(** C2. In a model fitted by the discounting estimator, with [N] the total
    unigram count, [L] the size of the vocabulary and absent counts read as
    0: [uniP(c)] is [max(count(c) - d, 0)/N + Z_uni * (1/L)] with
    [Z_uni = (d/N) * (number of distinct symbols with a positive unigram
    count)]; a history [h] with count 0 has [P(c|h) = uniP(c)]; a history
    with count [N_h > 0] has [P(c|h) = max(count(h,c) - d, 0)/N_h
    + Z_h * uniP(c)] with [Z_h = (d/N_h) * (number of distinct [c'] with
    [count(h,c') > 0])]; and two histories with count 0 have the same row. *)
Theorem absolute_discounting_contract (ℓc ℓs : loc) (unk : bool) (d : Q)
    (σ σ' : store) (m : Phoneme_LM) :
  Absdisc_Phoneme_LM_new ℓc ℓs unk d σ = (Ok m, σ') →
  let V : gset symbol := sets σ' !!! ℓs in
  let L := size V in
  let U := UCOUNTS m in
  let B := BCOUNTS m in
  let N := sum_values U in
  let uniP c :=
    (pymax0 (Qnat (count_of U c) - d) / Qnat N
     + d / Qnat N * Qnat (distinct_histories U) * (1 / Qnat L))%Q in
  (∀ h c, h ∈ V → c ∈ V → count_of U h = 0 →
     getitem2 (P m) h c = Ok (uniP c))
  ∧ (∀ h c, h ∈ V → c ∈ V → 0 < count_of U h →
       getitem2 (P m) h c
       = Ok (pymax0 (Qnat (count_of B (h, c)) - d)
             / Qnat (count_of U h)
             + d / Qnat (count_of U h)
               * Qnat (distinct_continuations B h) * uniP c)%Q)
  ∧ (∀ h1 h2, h1 ∈ V → h2 ∈ V →
       count_of U h1 = 0 → count_of U h2 = 0 →
       is_Some (P m !! h1) ∧ P m !! h1 = P m !! h2).
Proof.
  intros Hnew.
  destruct (decide (corpus_bigrams (lists σ !!! ℓc) = [])) as [He|Hne].
  { by rewrite Absdisc_Phoneme_LM_new_empty in Hnew. }
  rewrite Absdisc_Phoneme_LM_new_ok in Hnew by done.
  assert (σ' = store_after ℓs true σ) as -> by congruence.
  assert (m = fitted (Absdisc d) (lists σ !!! ℓc) ℓs
                (vocabulary true (sets σ !!! ℓs))) as -> by congruence.
  clear Hnew. cbv zeta. rewrite sets_store_after.
  cbn [UCOUNTS BCOUNTS P fitted].
  set (V := vocabulary true (sets σ !!! ℓs)).
  set (bs := corpus_bigrams (lists σ !!! ℓc)).
  rewrite <- count_keys_distinct_histories.
  assert (∀ h c, h ∈ V → c ∈ V →
            lookup2 (fill_table
                       (absdisc_formula d (Counter bs.*1) (Counter bs)
                          (size V)) ∅ (elements V) (elements V)) h c
            = Some (absdisc_formula d (Counter bs.*1) (Counter bs)
                      (size V) h c)) as Hlook.
  { intros h c Hh Hc. rewrite lookup2_fill_table, decide_True; [done|].
    by rewrite !elem_of_elements. }
  split_and!.
  - intros h c Hh Hc Hz. apply getitem2_some. rewrite Hlook by done.
    unfold absdisc_formula. rewrite bool_decide_eq_true_2 by exact Hz. done.
  - intros h c Hh Hc Hpos. apply getitem2_some. rewrite Hlook by done.
    unfold absdisc_formula.
    rewrite bool_decide_eq_false_2 by lia.
    rewrite <- count_keys_distinct_continuations; [done|].
    intros k n Hk. by eapply Counter_positive.
  - intros h1 h2 Hh1 Hh2 Hz1 Hz2.
    set (T := fill_table _ _ _ _) in *.
    assert (∀ c, lookup2 T h1 c = lookup2 T h2 c) as Hrows.
    { intros c. unfold T. rewrite !lookup2_fill_table.
      destruct (decide (c ∈ elements V)) as [Hc|Hc].
      - rewrite !decide_True by (by rewrite elem_of_elements).
        unfold absdisc_formula.
        rewrite !bool_decide_eq_true_2; [done|exact Hz2|exact Hz1].
      - rewrite !decide_False; [done|by intros [_ ?]|by intros [_ ?]]. }
    pose proof (Hlook h1 h1 Hh1 Hh1) as H1.
    pose proof (Hlook h2 h2 Hh2 Hh2) as H2.
    fold T in H1, H2. unfold lookup2 in H1, H2, Hrows.
    destruct (T !! h1) as [r1|]; [|done].
    destruct (T !! h2) as [r2|]; [|done].
    split; [by eexists|]. f_equal. apply map_eq. intros c. apply Hrows.
Qed.
(** Body of the third loop, lines 270-291. *)
Definition sync_enemy (state : GameState.t) (s : t) (id : string) : t :=
  match get (GameState.enemies state) id with
  | None => s
  | Some serverEnemy =>
      match enemies s !! id with
      | Some enemyObj =>
          let pos := EnemyData.position serverEnemy in
          let bar := EnemyObj.healthBar enemyObj in
          let healthPercentage :=
            (EnemyData.health serverEnemy / EnemyObj.maxHealth enemyObj)%Q in
          with_enemies
            (<[id := {| EnemyObj.sprite := EnemyObj.sprite enemyObj;
                        EnemyObj.healthBar :=
                          mkRectangle (rect_x bar) (rect_y bar)
                            (healthPercentage * EnemyObj.maxWidth enemyObj)%Q
                            (health_colour healthPercentage);
                        EnemyObj.maxWidth := EnemyObj.maxWidth enemyObj;
                        EnemyObj.maxHealth := EnemyObj.maxHealth enemyObj;
                        EnemyObj.prevPosition := EnemyObj.prevPosition enemyObj;
                        EnemyObj.targetPosition := mkPosition (x pos) (y pos) |}]>
               (enemies s)) s
      | None => createEnemy id serverEnemy s
      end
  end.

(** Body of the fourth loop, lines 293-299. *)
Definition drop_enemy (state : GameState.t) (s : t) (id : string) : t :=
  match get (GameState.enemies state) id, enemies s !! id with
  | None, Some e =>
      mk (playerId s) (players s) (delete id (enemies s))
         (destroyed s ++ [DestroyedEnemy id e])
  | _, _ => s
  end.
(** X20. [ensureConfigVarExists] makes no call when the config name does
    not parse and returns the parse error.  Otherwise its first call asks
    the API for the config by name and tag without asking for the secret,
    and it asks only once.  It writes a config only in a run where the API
    answered 404, the terminal can prompt, the user confirmed the question
    [Create it now?] and then gave the secrecy and the value that are
    written.  It returns nil only when the config exists or was written
    without error, and an API error only when its code is not 404, after the
    one call.  It never panics. *)
Theorem ensureConfigVarExists_asks_before_creating {W : Type}
        (h : forall c : deploy.call, W -> deploy.answer c * W) (w : W)
        (envName configName : string) :
  let t := (effects.run h (check envName configName) w).1.2 in
  let r := (effects.run h (check envName configName) w).1.1 in
  (exists v, r = Val v) /\
  (forall e, configs_ParseName X configName = Err e ->
     t = [] /\ r = Val (Some (api.Other e))) /\
  (forall cn, configs_ParseName X configName = Ok cn ->
     (exists a rest,
        t = effects.Event (deploy.GetConfig (check_request cn)) a :: rest /\
        omap checked rest = []) /\
     (forall e cn' value secret,
        In e t -> effects.ev_call e = deploy.SetConfig cn' value secret ->
        cn' = cn /\
        exists message err,
          t = creation JoinName Bold configName cn message value secret err) /\
     (r = Val None ->
      t = [effects.Event (deploy.GetConfig (check_request cn)) None] \/
      exists message value secret,
        t = creation JoinName Bold configName cn message value secret None) /\
     (forall code message,
        r = Val (Some (api.Error_ code message)) ->
        code <> 404 /\
        t = [effects.Event (deploy.GetConfig (check_request cn))
                           (Some (api.Error_ code message))])).
Proof.
  intros t r.
  pose proof (effects_run_always h _ w _ (ensureConfigVarExists_always envName configName))
    as Hrun.
  fold t r in Hrun.
  destruct Hrun as [(e & Hparse & -> & ->)|(cn & Hparse & Hrun)].
  { split; [eauto|]. split.
    - intros e' He'. rewrite Hparse in He'. injection He' as ->. auto.
    - intros cn Hcn. rewrite Hparse in Hcn. discriminate. }
  assert (Hno : forall a (e : effects.event deploy.call deploy.answer) cn' value secret,
             In e [effects.Event (deploy.GetConfig (check_request cn)) a] ->
             effects.ev_call e <> deploy.SetConfig cn' value secret).
  { intros a e cn' value secret [<-|[]]. discriminate. }
  destruct Hrun as [[-> ->]|[(e & -> & ->)|[(code & message & Hcode & -> & ->)|
                   [(message & value & secret & err & -> & ->)|
                    (message & rest & e & -> & -> & Hrest)]]]].
  - split; [eauto|]. split; [intros e He; rewrite Hparse in He; discriminate|].
    intros cn0 Hcn. rewrite Hparse in Hcn. injection Hcn as <-.
    split; [eauto|]. split; [|split].
    + intros e cn' value secret Hin Heq. destruct (Hno _ _ _ _ _ Hin Heq).
    + auto.
    + discriminate.
  - split; [eauto|]. split; [intros e' He; rewrite Hparse in He; discriminate|].
    intros cn0 Hcn. rewrite Hparse in Hcn. injection Hcn as <-.
    split; [eauto|]. split; [|split].
    + intros e' cn' value secret Hin Heq. destruct (Hno _ _ _ _ _ Hin Heq).
    + discriminate.
    + discriminate.
  - split; [eauto|]. split; [intros e He; rewrite Hparse in He; discriminate|].
    intros cn0 Hcn. rewrite Hparse in Hcn. injection Hcn as <-.
    split; [eauto|]. split; [|split].
    + intros e cn' value secret Hin Heq. destruct (Hno _ _ _ _ _ Hin Heq).
    + discriminate.
    + intros code' message' Heq. injection Heq as <- <-. auto.
  - split; [destruct err; eauto|].
    split; [intros e He; rewrite Hparse in He; discriminate|].
    intros cn0 Hcn. rewrite Hparse in Hcn. injection Hcn as <-.
    split; [unfold creation; eexists _, _; split; [reflexivity | reflexivity]|].
    split; [|split].
    + intros e cn' value' secret' Hin Heq. unfold creation in Hin. simpl in Hin.
      destruct Hin as [<-|[<-|[<-|[<-|[<-|[<-|[<-|[]]]]]]]]; try discriminate.
      simpl in Heq. injection Heq as <- <- <-. eauto.
    + destruct err; [discriminate|]. intros _. right. eauto.
    + destruct err; discriminate.
  - destruct (no_check_in rest Hrest) as [Hchecked Hset].
    split; [eauto|]. split; [intros e' He; rewrite Hparse in He; discriminate|].
    intros cn0 Hcn. rewrite Hparse in Hcn. injection Hcn as <-.
    split; [eauto|]. split; [|split].
    + intros e' cn' value secret [<-|Hin] Heq; [discriminate|].
      destruct (Hset _ _ _ _ Hin Heq).
    + discriminate.
    + discriminate.
Qed.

_Task goal_: Out of the material above, output word for word the line with "pose proof (Hlook h1 h1 Hh1 Hh1) as H1.", the line with "(health_colour healthPercentage);", and all lines between them, with nothing else.

_Solution to this problem_:
    pose proof (Hlook h1 h1 Hh1 Hh1) as H1.
    pose proof (Hlook h2 h2 Hh2 Hh2) as H2.
    fold T in H1, H2. unfold lookup2 in H1, H2, Hrows.
    destruct (T !! h1) as [r1|]; [|done].
    destruct (T !! h2) as [r2|]; [|done].
    split; [by eexists|]. f_equal. apply map_eq. intros c. apply Hrows.
Qed.
(** Body of the third loop, lines 270-291. *)
Definition sync_enemy (state : GameState.t) (s : t) (id : string) : t :=
  match get (GameState.enemies state) id with
  | None => s
  | Some serverEnemy =>
      match enemies s !! id with
      | Some enemyObj =>
          let pos := EnemyData.position serverEnemy in
          let bar := EnemyObj.healthBar enemyObj in
          let healthPercentage :=
            (EnemyData.health serverEnemy / EnemyObj.maxHealth enemyObj)%Q in
          with_enemies
            (<[id := {| EnemyObj.sprite := EnemyObj.sprite enemyObj;
                        EnemyObj.healthBar :=
                          mkRectangle (rect_x bar) (rect_y bar)
                            (healthPercentage * EnemyObj.maxWidth enemyObj)%Q
                            (health_colour healthPercentage);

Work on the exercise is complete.